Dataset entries
━━━

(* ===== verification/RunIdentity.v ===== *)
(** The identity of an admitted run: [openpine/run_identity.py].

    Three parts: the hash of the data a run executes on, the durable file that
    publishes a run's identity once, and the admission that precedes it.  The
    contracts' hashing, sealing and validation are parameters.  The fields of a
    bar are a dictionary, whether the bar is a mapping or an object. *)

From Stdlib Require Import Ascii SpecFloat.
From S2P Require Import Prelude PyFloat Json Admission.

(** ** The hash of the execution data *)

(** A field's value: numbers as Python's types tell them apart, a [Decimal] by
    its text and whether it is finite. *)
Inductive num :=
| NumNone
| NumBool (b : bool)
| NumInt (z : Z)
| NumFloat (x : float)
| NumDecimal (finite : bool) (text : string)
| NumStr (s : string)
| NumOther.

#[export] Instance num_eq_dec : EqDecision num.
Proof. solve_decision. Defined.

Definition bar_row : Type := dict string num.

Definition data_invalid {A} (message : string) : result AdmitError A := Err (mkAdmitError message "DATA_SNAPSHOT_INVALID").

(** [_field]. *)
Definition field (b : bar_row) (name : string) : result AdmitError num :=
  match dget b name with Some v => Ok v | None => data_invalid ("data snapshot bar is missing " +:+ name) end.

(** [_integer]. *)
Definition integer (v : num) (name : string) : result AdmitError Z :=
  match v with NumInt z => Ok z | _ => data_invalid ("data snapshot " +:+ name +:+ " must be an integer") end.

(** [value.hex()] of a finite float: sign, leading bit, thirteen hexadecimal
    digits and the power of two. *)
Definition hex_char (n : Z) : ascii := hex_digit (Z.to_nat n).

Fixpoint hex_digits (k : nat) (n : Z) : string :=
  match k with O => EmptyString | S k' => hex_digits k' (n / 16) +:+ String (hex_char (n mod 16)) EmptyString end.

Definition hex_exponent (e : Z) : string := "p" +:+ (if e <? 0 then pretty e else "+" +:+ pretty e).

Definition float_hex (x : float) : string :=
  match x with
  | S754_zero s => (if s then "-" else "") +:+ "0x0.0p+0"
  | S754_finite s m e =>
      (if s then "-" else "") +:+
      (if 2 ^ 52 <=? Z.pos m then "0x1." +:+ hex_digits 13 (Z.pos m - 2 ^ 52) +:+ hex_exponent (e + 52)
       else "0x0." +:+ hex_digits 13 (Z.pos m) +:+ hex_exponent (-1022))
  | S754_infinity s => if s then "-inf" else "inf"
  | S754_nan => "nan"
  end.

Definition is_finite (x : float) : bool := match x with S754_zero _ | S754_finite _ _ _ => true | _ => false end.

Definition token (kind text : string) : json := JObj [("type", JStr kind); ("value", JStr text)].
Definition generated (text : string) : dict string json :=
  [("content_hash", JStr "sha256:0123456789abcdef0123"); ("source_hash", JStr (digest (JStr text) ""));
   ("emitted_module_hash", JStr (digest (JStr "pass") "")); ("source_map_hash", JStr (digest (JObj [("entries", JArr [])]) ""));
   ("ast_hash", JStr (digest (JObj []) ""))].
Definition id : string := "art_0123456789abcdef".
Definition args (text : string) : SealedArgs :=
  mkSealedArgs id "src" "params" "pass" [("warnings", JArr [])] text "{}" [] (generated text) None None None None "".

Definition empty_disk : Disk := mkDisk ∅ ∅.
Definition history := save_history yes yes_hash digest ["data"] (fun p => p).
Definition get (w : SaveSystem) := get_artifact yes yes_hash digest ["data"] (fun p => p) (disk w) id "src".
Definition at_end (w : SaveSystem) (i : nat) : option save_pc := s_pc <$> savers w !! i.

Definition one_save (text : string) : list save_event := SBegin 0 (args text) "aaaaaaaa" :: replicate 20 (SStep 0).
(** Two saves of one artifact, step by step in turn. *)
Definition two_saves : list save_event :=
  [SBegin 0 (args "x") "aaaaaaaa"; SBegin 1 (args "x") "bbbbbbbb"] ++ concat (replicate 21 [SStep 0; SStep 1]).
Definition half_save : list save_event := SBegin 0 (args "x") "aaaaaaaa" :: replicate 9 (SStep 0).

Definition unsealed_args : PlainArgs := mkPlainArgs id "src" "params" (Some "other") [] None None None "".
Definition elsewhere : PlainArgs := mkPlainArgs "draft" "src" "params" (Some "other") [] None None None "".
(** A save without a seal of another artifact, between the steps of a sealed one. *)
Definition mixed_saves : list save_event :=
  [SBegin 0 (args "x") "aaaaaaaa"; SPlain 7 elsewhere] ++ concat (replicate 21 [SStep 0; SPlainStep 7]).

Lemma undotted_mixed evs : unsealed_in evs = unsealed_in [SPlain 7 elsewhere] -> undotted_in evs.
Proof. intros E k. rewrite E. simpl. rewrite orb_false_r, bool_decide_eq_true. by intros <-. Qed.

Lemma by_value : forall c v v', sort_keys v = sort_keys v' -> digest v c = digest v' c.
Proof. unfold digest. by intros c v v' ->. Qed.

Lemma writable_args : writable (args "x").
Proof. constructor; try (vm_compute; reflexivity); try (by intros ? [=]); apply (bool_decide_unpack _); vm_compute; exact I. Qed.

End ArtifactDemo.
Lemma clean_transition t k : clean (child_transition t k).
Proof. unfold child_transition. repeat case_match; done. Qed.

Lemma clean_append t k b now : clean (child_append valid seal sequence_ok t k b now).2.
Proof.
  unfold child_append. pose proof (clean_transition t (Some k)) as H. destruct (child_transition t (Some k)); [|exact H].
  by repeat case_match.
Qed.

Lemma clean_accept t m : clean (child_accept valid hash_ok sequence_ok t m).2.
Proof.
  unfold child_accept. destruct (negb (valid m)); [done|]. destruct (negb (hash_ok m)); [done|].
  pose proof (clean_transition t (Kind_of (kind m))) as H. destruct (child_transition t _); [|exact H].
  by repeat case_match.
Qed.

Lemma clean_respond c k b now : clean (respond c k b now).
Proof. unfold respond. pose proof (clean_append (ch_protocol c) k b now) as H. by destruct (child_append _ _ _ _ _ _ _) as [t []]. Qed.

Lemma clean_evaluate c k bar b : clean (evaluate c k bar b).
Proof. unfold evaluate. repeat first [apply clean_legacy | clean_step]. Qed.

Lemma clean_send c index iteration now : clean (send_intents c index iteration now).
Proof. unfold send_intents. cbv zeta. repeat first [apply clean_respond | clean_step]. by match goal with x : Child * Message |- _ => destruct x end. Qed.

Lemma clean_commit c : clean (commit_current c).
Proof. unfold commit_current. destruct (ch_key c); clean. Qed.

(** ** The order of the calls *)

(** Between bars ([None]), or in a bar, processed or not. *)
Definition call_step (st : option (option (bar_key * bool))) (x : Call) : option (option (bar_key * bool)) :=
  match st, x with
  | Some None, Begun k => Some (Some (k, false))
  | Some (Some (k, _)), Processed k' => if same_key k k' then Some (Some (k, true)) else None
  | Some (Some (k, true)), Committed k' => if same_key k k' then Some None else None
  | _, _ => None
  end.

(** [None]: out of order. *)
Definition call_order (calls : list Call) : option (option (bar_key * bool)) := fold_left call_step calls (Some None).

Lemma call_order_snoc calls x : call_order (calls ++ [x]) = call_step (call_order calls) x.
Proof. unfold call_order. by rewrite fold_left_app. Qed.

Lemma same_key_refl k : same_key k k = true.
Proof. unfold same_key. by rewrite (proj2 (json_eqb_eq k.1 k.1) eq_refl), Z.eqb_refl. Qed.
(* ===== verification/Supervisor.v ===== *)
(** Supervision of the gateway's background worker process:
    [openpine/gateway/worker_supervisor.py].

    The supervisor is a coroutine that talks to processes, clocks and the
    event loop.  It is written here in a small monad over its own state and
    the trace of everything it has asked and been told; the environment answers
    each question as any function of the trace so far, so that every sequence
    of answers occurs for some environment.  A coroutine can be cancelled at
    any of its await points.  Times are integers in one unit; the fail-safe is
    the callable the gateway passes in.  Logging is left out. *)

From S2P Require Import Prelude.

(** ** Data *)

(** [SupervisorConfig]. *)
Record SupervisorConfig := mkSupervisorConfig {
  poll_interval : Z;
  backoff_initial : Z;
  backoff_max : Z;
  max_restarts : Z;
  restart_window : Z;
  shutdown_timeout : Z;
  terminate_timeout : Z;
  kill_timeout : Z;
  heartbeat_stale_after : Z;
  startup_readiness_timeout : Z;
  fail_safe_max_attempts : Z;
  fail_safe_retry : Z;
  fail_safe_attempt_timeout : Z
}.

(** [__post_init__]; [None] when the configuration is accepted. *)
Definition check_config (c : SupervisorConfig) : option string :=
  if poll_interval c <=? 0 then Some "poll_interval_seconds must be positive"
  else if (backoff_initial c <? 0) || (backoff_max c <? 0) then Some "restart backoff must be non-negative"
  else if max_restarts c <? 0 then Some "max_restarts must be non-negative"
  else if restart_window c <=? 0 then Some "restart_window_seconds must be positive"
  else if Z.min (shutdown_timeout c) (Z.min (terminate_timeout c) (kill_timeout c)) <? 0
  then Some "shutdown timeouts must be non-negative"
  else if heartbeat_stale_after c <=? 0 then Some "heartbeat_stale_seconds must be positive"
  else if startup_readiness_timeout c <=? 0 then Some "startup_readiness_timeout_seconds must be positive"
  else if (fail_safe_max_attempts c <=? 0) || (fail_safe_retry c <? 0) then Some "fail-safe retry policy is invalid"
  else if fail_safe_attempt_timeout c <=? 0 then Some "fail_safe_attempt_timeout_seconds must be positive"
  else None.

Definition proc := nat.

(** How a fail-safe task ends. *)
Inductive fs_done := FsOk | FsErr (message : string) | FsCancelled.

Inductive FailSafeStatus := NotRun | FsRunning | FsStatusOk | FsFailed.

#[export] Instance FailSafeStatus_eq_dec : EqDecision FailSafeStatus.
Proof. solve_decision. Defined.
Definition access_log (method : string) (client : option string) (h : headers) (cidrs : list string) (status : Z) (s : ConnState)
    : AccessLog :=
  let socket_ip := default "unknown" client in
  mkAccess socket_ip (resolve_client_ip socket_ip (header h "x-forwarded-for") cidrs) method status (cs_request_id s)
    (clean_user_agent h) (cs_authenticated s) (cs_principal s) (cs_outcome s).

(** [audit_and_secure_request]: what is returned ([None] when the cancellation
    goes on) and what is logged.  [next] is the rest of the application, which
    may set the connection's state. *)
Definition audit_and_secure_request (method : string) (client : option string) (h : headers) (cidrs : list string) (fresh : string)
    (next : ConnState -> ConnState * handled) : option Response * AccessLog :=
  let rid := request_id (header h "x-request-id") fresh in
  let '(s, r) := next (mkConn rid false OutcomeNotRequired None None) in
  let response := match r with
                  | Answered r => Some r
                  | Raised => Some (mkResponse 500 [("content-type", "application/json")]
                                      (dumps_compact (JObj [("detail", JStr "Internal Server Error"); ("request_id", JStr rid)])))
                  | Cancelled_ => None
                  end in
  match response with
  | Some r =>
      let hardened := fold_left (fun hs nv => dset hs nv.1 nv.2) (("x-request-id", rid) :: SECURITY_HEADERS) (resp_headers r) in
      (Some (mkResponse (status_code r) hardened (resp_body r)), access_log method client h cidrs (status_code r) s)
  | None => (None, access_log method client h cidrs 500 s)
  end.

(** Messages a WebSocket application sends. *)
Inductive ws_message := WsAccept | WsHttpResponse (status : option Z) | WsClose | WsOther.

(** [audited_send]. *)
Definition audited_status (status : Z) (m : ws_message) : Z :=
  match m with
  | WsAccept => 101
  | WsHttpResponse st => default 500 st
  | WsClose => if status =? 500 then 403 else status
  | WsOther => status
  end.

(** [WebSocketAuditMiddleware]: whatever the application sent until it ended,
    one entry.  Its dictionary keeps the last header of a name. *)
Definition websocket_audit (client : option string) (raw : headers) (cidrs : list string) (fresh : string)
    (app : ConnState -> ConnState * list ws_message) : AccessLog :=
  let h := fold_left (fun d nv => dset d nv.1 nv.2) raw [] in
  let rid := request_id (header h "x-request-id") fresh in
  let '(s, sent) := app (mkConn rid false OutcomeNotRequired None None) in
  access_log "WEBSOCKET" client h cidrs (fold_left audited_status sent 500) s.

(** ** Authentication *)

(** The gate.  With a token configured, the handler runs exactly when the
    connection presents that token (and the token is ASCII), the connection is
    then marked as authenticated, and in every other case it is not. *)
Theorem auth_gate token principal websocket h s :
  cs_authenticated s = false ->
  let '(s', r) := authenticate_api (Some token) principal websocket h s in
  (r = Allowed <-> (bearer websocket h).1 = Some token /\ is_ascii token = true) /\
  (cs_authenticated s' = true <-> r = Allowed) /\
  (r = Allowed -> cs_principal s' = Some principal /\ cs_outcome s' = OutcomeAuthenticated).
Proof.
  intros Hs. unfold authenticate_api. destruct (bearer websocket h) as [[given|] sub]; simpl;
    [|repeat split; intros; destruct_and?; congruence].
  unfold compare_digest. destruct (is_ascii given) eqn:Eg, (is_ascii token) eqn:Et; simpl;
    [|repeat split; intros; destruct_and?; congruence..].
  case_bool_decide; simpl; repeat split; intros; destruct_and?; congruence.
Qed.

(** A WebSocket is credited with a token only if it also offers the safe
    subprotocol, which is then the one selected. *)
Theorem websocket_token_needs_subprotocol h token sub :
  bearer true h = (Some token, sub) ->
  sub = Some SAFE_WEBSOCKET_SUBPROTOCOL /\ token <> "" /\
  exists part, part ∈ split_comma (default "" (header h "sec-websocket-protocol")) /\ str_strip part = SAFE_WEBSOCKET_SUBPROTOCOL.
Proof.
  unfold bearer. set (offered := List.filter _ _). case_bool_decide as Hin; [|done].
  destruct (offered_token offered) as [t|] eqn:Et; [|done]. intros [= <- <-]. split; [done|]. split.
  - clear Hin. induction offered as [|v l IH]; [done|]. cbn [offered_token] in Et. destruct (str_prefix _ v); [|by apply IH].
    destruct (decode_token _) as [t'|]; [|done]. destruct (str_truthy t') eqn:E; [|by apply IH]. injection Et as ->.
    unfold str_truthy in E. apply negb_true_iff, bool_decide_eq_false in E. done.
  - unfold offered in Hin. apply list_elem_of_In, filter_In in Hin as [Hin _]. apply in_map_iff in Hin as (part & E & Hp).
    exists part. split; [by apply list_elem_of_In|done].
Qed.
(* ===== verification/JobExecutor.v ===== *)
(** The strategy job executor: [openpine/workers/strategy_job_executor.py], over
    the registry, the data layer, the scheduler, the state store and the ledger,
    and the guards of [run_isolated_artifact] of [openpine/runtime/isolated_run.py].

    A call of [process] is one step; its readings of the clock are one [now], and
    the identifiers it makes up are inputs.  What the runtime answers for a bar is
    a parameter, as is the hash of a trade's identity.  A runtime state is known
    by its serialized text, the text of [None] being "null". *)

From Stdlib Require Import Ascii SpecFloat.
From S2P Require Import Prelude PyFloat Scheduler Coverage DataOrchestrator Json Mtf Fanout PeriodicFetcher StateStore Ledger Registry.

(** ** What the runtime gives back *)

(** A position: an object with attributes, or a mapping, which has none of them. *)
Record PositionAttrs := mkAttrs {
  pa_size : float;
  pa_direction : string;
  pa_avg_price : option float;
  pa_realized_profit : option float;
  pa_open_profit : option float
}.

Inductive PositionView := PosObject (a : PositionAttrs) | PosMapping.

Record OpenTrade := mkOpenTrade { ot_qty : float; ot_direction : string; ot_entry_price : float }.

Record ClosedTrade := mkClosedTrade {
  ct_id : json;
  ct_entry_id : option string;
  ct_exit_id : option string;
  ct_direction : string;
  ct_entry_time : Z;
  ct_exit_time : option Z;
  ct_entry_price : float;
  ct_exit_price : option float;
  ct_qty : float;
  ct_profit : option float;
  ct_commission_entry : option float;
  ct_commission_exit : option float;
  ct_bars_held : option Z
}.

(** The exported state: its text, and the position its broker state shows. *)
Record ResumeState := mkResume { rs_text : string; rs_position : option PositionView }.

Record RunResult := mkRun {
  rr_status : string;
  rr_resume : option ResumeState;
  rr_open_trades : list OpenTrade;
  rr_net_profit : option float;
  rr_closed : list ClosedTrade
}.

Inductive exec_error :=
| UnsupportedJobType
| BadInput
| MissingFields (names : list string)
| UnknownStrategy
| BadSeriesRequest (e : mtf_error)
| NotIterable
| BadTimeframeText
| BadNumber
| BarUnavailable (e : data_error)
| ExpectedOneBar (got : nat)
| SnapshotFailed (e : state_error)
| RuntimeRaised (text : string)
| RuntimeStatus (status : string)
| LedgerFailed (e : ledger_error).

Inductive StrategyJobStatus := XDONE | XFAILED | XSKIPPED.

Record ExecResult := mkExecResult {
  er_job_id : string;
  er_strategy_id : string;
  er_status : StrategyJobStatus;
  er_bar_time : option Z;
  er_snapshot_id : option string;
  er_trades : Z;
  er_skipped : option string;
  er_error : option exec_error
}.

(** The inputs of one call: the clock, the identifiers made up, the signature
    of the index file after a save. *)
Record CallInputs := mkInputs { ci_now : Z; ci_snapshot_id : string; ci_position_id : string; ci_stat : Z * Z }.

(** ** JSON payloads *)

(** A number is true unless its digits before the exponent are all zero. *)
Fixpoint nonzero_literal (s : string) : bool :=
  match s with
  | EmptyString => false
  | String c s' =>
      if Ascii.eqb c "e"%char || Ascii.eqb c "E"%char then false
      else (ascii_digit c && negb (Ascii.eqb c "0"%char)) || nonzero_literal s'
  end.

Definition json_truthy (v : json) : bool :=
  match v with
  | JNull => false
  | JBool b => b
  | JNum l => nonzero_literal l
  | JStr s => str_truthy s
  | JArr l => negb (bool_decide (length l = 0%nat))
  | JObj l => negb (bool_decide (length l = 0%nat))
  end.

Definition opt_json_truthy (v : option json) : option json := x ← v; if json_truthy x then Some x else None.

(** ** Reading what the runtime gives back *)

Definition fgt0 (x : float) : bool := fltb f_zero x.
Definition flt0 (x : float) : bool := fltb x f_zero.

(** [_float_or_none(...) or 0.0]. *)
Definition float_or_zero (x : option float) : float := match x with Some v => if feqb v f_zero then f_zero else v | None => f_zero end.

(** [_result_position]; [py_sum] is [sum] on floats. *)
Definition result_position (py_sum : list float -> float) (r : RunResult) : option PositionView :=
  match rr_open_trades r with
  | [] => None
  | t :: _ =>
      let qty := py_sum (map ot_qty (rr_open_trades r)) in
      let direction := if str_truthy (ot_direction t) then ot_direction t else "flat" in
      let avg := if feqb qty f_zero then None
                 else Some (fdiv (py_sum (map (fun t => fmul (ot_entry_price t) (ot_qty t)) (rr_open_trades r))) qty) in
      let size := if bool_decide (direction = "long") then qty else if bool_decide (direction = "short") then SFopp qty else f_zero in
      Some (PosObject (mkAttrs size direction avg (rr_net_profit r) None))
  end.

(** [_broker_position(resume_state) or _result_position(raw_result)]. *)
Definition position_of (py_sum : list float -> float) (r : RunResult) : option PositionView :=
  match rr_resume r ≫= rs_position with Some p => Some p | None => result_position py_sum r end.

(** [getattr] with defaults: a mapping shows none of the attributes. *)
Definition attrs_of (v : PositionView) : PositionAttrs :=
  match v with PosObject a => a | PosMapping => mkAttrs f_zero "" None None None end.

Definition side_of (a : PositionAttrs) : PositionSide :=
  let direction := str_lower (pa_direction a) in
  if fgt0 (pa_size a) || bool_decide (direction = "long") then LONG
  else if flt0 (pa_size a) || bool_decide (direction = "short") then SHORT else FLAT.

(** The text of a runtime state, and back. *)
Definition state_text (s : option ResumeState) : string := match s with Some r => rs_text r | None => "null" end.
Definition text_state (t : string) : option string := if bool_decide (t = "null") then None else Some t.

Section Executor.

━━━

● AIM OF THE TASK: What the task asks for is a word-for-word repeat of the lines above, from the first through the one containing "Definition hex_exponent (e".

● TASK RESULT:
(* ===== verification/RunIdentity.v ===== *)
(** The identity of an admitted run: [openpine/run_identity.py].

    Three parts: the hash of the data a run executes on, the durable file that
    publishes a run's identity once, and the admission that precedes it.  The
    contracts' hashing, sealing and validation are parameters.  The fields of a
    bar are a dictionary, whether the bar is a mapping or an object. *)

From Stdlib Require Import Ascii SpecFloat.
From S2P Require Import Prelude PyFloat Json Admission.

(** ** The hash of the execution data *)

(** A field's value: numbers as Python's types tell them apart, a [Decimal] by
    its text and whether it is finite. *)
Inductive num :=
| NumNone
| NumBool (b : bool)
| NumInt (z : Z)
| NumFloat (x : float)
| NumDecimal (finite : bool) (text : string)
| NumStr (s : string)
| NumOther.

#[export] Instance num_eq_dec : EqDecision num.
Proof. solve_decision. Defined.

Definition bar_row : Type := dict string num.

Definition data_invalid {A} (message : string) : result AdmitError A := Err (mkAdmitError message "DATA_SNAPSHOT_INVALID").

(** [_field]. *)
Definition field (b : bar_row) (name : string) : result AdmitError num :=
  match dget b name with Some v => Ok v | None => data_invalid ("data snapshot bar is missing " +:+ name) end.

(** [_integer]. *)
Definition integer (v : num) (name : string) : result AdmitError Z :=
  match v with NumInt z => Ok z | _ => data_invalid ("data snapshot " +:+ name +:+ " must be an integer") end.

(** [value.hex()] of a finite float: sign, leading bit, thirteen hexadecimal
    digits and the power of two. *)
Definition hex_char (n : Z) : ascii := hex_digit (Z.to_nat n).

Fixpoint hex_digits (k : nat) (n : Z) : string :=
  match k with O => EmptyString | S k' => hex_digits k' (n / 16) +:+ String (hex_char (n mod 16)) EmptyString end.

Definition hex_exponent (e : Z) : string := "p" +:+ (if e <? 0 then pretty e else "+" +:+ pretty e).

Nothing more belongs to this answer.